Data last month showed economic growth in the year Modi banned 86 percent of currency was among the fastest ever at 8.2 percent.

“The magnitude is the issue,” Mohanan said. “If the revisions are large, then there is a problem not just for investors but also for the government because a lot of calculations are based on those GDP numbers.”

The latest assessment of India’s economy is due Thursday, when the government will release GDP data for the October-December quarter. Economists forecast growth will slow to 6.7 percent from 7.1 percent in the previous quarter.

Apart from sharp revisions to GDP data, Mohanan is concerned about the withholding of reports that purportedly show the government in poor light.

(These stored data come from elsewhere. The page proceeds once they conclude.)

(* ===== verification/Shutdown.v ===== *)
(** Graceful shutdown coordination
    ([crates/impossible-server-core/src/shutdown.rs]): a mutex-protected state and
    count of admitted work, with RAII permits. *)

From stdpp Require Import base list relations.
From Stdlib Require Import NArith Lia.
From S2P Require Import Prelude.

Module Shutdown.

Inductive ShutdownState := Running | Draining | Stopped.

#[global] Instance ShutdownState_eq_dec : EqDecision ShutdownState.
Proof. solve_decision. Defined.

(** [struct State], behind a mutex that a panicking holder poisons. *)
Record Coordinator := mk_Coordinator {
  poisoned : bool;
  shutdown : ShutdownState;
  active : N;
}.

(** [Default for ShutdownCoordinator] *)
Definition Coordinator_default : Coordinator := mk_Coordinator false Running 0.

(** [ShutdownCoordinator::state] *)
Definition state (c : Coordinator) : ShutdownState := if poisoned c then Stopped else shutdown c.

(** [ShutdownCoordinator::admit]: whether a permit was issued, and the new state. *)
Definition coordinator_admit (c : Coordinator) : bool * Coordinator :=
  if poisoned c then (false, c) else
  if bool_decide (shutdown c = Running)
  then (true, mk_Coordinator false Running (saturating_add usize_max (active c) 1))
  else (false, c).

(** [ShutdownCoordinator::begin] *)
Definition begin (c : Coordinator) : Coordinator :=
  if poisoned c then c else
  let s := if bool_decide (shutdown c = Running) then Draining else shutdown c in
  mk_Coordinator false (if (active c =? 0)%N then Stopped else s) (active c).

(** [ShutdownCoordinator::force_stop] *)
Definition force_stop (c : Coordinator) : Coordinator :=
  if poisoned c then c else mk_Coordinator false Stopped (active c).

(** [Drop for WorkPermit] *)
Definition drop_permit (c : Coordinator) : Coordinator :=
  if poisoned c then c else
  let a := saturating_sub (active c) 1 in
  mk_Coordinator false
    (if ((a =? 0)%N && bool_decide (shutdown c = Draining)) then Stopped else shutdown c) a.

(** [ShutdownCoordinator::wait]: each round of the condition variable is what it
    observes: the time elapsed since [started] and then, when it waits, the state
    it wakes to (or [None] for a poisoned lock) and whether the wait timed out.
    [None]: still waiting when the observations end. *)
Record Round := mk_Round { elapsed : N; next : option ShutdownState; timed_out : bool }.

Fixpoint wait (timeout : N) (s : ShutdownState) (rounds : list Round) : option bool :=
  match s with
  | Stopped => Some true
  | _ =>
    match rounds with
    | [] => None
    | r :: rounds =>
      if (saturating_sub timeout (elapsed r) =? 0)%N then Some false else
      match next r with
      | None => Some false
      | Some s' => if timed_out r && negb (bool_decide (s' = Stopped)) then Some false
                   else wait timeout s' rounds
      end
    end
  end.

(** The coordinator together with the number of live permits. *)
Record System := mk_System { coordinator : Coordinator; permits : N }.

Inductive step : System → System → Prop :=
| step_admit c n c' : coordinator_admit c = (true, c') → step (mk_System c n) (mk_System c' (n + 1))
| step_refuse c n : coordinator_admit c = (false, c) → step (mk_System c n) (mk_System c n)
| step_drop c n : step (mk_System c (n + 1)) (mk_System (drop_permit c) n)
| step_begin c n : step (mk_System c n) (mk_System (begin c) n)
| step_force c n : step (mk_System c n) (mk_System (force_stop c) n).

Definition start : System := mk_System Coordinator_default 0.

(** The count is the number of live permits (as long as it fits), and draining
    means there is work left. *)
Definition coordinator_inv (s : System) : Prop :=
  poisoned (coordinator s) = false ∧
  ((permits s <= usize_max)%N → active (coordinator s) = permits s) ∧
  (shutdown (coordinator s) = Draining → active (coordinator s) ≠ 0%N).

Lemma admit_true c c' :
  coordinator_admit c = (true, c') ↔ poisoned c = false ∧ shutdown c = Running ∧
    c' = mk_Coordinator false Running (saturating_add usize_max (active c) 1).
Proof. unfold coordinator_admit. destruct (poisoned c); [naive_solver|]. case_bool_decide; naive_solver. Qed.

(** Permits never exceed the width of the counter. *)
Inductive bounded_steps : System → System → Prop :=
| bs_refl s : bounded_steps s s
| bs_step s1 s2 s3 : bounded_steps s1 s2 → step s2 s3 → (permits s3 <= usize_max)%N → bounded_steps s1 s3.

Lemma inv_step s s' :
  coordinator_inv s → (permits s <= usize_max)%N → (permits s' <= usize_max)%N → step s s' → coordinator_inv s'.
Proof.
  intros (Hp & Hn & Hd) Hb Hb' Hs. specialize (Hn Hb).
  destruct Hs as [c n c' Ha|c n|c n|c n|c n]; simpl in *; unfold coordinator_inv; simpl.
  - apply admit_true in Ha as (_ & _ & ->). simpl. unfold saturating_add.
    split; [done|]. split; [intros; lia|done].
  - done.
  - unfold drop_permit, saturating_sub. rewrite Hp. simpl. split; [done|]. split; [intros; lia|].
    case_bool_decide as E; destruct (N.eqb_spec (active c - 1) 0); simpl; done.
  - unfold begin. rewrite Hp. simpl. split; [done|]. split; [by intros; apply Hn|].
    by destruct (N.eqb_spec (active c) 0).
  - unfold force_stop. rewrite Hp. simpl. split; [done|]. split; [by intros; apply Hn|done].
Qed.

Lemma bounded_inv s s' :
  bounded_steps s s' → coordinator_inv s → (permits s <= usize_max)%N →
  coordinator_inv s' ∧ (permits s' <= usize_max)%N.
Proof.
  induction 1 as [|s1 s2 s3 _ IH H23 Hb]; intros Hi Hb1; [done|].
  destruct (IH Hi Hb1) as [? ?]. split; [|done]. by eapply inv_step.
Qed.

Definition stop_rank (s : ShutdownState) : nat :=
  match s with Running => 0 | Draining => 1 | Stopped => 2 end.

Lemma step_rank s s' : step s s' → stop_rank (shutdown (coordinator s)) ≤ stop_rank (shutdown (coordinator s')).
Proof.
  intros [c n c' Ha|c n|c n|c n|c n]; simpl; [|done|..].
  - apply admit_true in Ha as (_ & -> & ->). done.
  - unfold drop_permit. destruct (poisoned c); [done|]. simpl.
    case_bool_decide as E; destruct (_ =? 0)%N; simpl; rewrite ?E; simpl; lia.
  - unfold begin. destruct (poisoned c); [done|]. simpl.
    destruct (shutdown c); destruct (_ =? 0)%N; simpl; lia.
  - unfold force_stop. destruct (poisoned c); [done|]. simpl. destruct (shutdown c); simpl; lia.
Qed.

(** The coordinator admits, drains and stops as documented.  In every
    history its count is the number of live permits; once draining began no
    permit is ever issued again; while it drains there is live work, and the
    release of the last permit stops it; a stopped coordinator stays stopped. *)
Theorem coordinator_correct s :
  bounded_steps start s →
  let c := coordinator s in
  active c = permits s ∧
  (shutdown c ≠ Running → ∀ s', rtc step s s' → fst (coordinator_admit (coordinator s')) = false) ∧
  (shutdown c = Draining → permits s ≠ 0%N) ∧
  (shutdown c = Draining → permits s = 1%N → shutdown (drop_permit c) = Stopped) ∧
  (shutdown c = Stopped → ∀ s', rtc step s s' → shutdown (coordinator s') = Stopped).
Proof.
  intros Hs c. destruct (bounded_inv start s Hs) as [(Hp & Hn & Hd) Hb].
  { by split. }
  { vm_compute. done. }
  assert (Hrank : ∀ s', rtc step s s' → stop_rank (shutdown c) ≤ stop_rank (shutdown (coordinator s'))).
  { intros s' H. clear -H. subst c. induction H as [|x y z Hxy _ IH]; [done|].
    pose proof (step_rank x y Hxy). lia. }
  specialize (Hn Hb). fold c in Hp, Hn, Hd. split; [done|]. split; [|split; [|split]].
  - intros Hne s' Hs'. specialize (Hrank s' Hs').
    destruct (coordinator_admit (coordinator s')) as [[] c'] eqn:Ha; [|done].
    apply admit_true in Ha as (_ & Hrun & _). rewrite Hrun in Hrank.
    destruct (shutdown c); simpl in Hrank; (done || lia).
  - intros H. rewrite <-Hn. auto.
  - intros H H1. unfold drop_permit. rewrite Hp. simpl. rewrite Hn, H1. simpl.
    by rewrite bool_decide_eq_true_2.
  - intros H s' Hs'. specialize (Hrank s' Hs'). rewrite H in Hrank.
    destruct (shutdown (coordinator s')); simpl in Hrank; (done || lia).
Qed.

Lemma coordinator_correct_witness :
  let s := mk_System (mk_Coordinator false Draining 1) 1 in
  shutdown (drop_permit (coordinator s)) = Stopped ∧ fst (coordinator_admit (coordinator s)) = false.
Proof.
  intros s.
  assert (Hs : bounded_steps start s).
  { eapply (bs_step _ (mk_System (mk_Coordinator false Running 1) 1)).
    - eapply bs_step; [apply bs_refl| |vm_compute; done].
      apply (step_admit Coordinator_default 0). reflexivity.
    - apply (step_begin (mk_Coordinator false Running 1) 1).
    - vm_compute. done. }
  destruct (coordinator_correct s Hs) as (_ & Hadm & _ & Hlast & _).
  split; [by apply Hlast|]. apply Hadm; [done|reflexivity].
Defined.

(** Waiting for the drain is bounded and truthful: it answers [true] only for
    a stopped coordinator, and with finitely many wake-ups of which the last sees
    the deadline pass it always answers. *)
Theorem wait_truthful timeout s rounds :
  (wait timeout s rounds = Some true →
     s = Stopped ∨ ∃ r, r ∈ rounds ∧ next r = Some Stopped) ∧
  ((∃ r, last rounds = Some r ∧ (timeout <= elapsed r)%N) → wait timeout s rounds ≠ None).
Proof.
  split.
  - revert s. induction rounds as [|r rounds IH]; intros s.
    + destruct s; simpl; naive_solver.
    + destruct (decide (s = Stopped)) as [->|Hne]; [by left|].
      assert (wait timeout s (r :: rounds) =
        if (saturating_sub timeout (elapsed r) =? 0)%N then Some false else
        match next r with
        | None => Some false
        | Some s' => if timed_out r && negb (bool_decide (s' = Stopped)) then Some false
                     else wait timeout s' rounds
        end) as -> by by destruct s.
      destruct (_ =? 0)%N; [done|]. destruct (next r) as [s'|] eqn:En; [|done].
      destruct (timed_out r && _); [done|].
      intros [->|(r' & Hr' & Hn)]%IH; right; [exists r|exists r']; set_solver.
  - intros (r & Hl & Ht). revert s Hl. induction rounds as [|r0 rounds IH]; intros s Hl; [done|].
    assert (Hlast : rounds = [] → r0 = r) by (intros ->; by simplify_eq/=).
    assert (Htl : rounds ≠ [] → last rounds = Some r) by (destruct rounds; done).
    destruct s; simpl; [|  |done];
      (destruct (N.eqb_spec (saturating_sub timeout (elapsed r0)) 0) as [|Hz]; [done|];
       destruct (next r0) as [s'|]; [|done]; destruct (timed_out r0 && _); [done|];
       destruct (decide (rounds = [])) as [->|]; [|by apply IH, Htl];
       rewrite Hlast in Hz by done; unfold saturating_sub in Hz; lia).
Qed.

End Shutdown.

“Over the years, we found that the ministry of statistics was not being serious about the commission," Mohanan said. “We found that one of the reports that we had approved was not getting released.”

The jobs data, which was subsequently leaked and reported by a local newspaper, showed jobless rate was at the highest in 45 years. The government has rejected the findings of the leaked jobs data, saying they aren’t final, according to NITI Aayog Vice Chairman Rajiv Kumar.

Data Suspect

Eminent economists such as Kaushik Basu have expressed concerns about India’s job situation, saying it is worse than many suspect.

With elections due by May, that’s bound to hurt the image of Modi, who came to power promising to create 10 million jobs annually. While his government’s final budget focused on relieving distress of farmers, it was missing details on measures to curb unemployment.

Apathy

For a country aiming to become a $5 trillion economy by 2025 and lure more foreign investments, there is a dearth of reliable official statistics ranging from monthly retail sales data to housing starts.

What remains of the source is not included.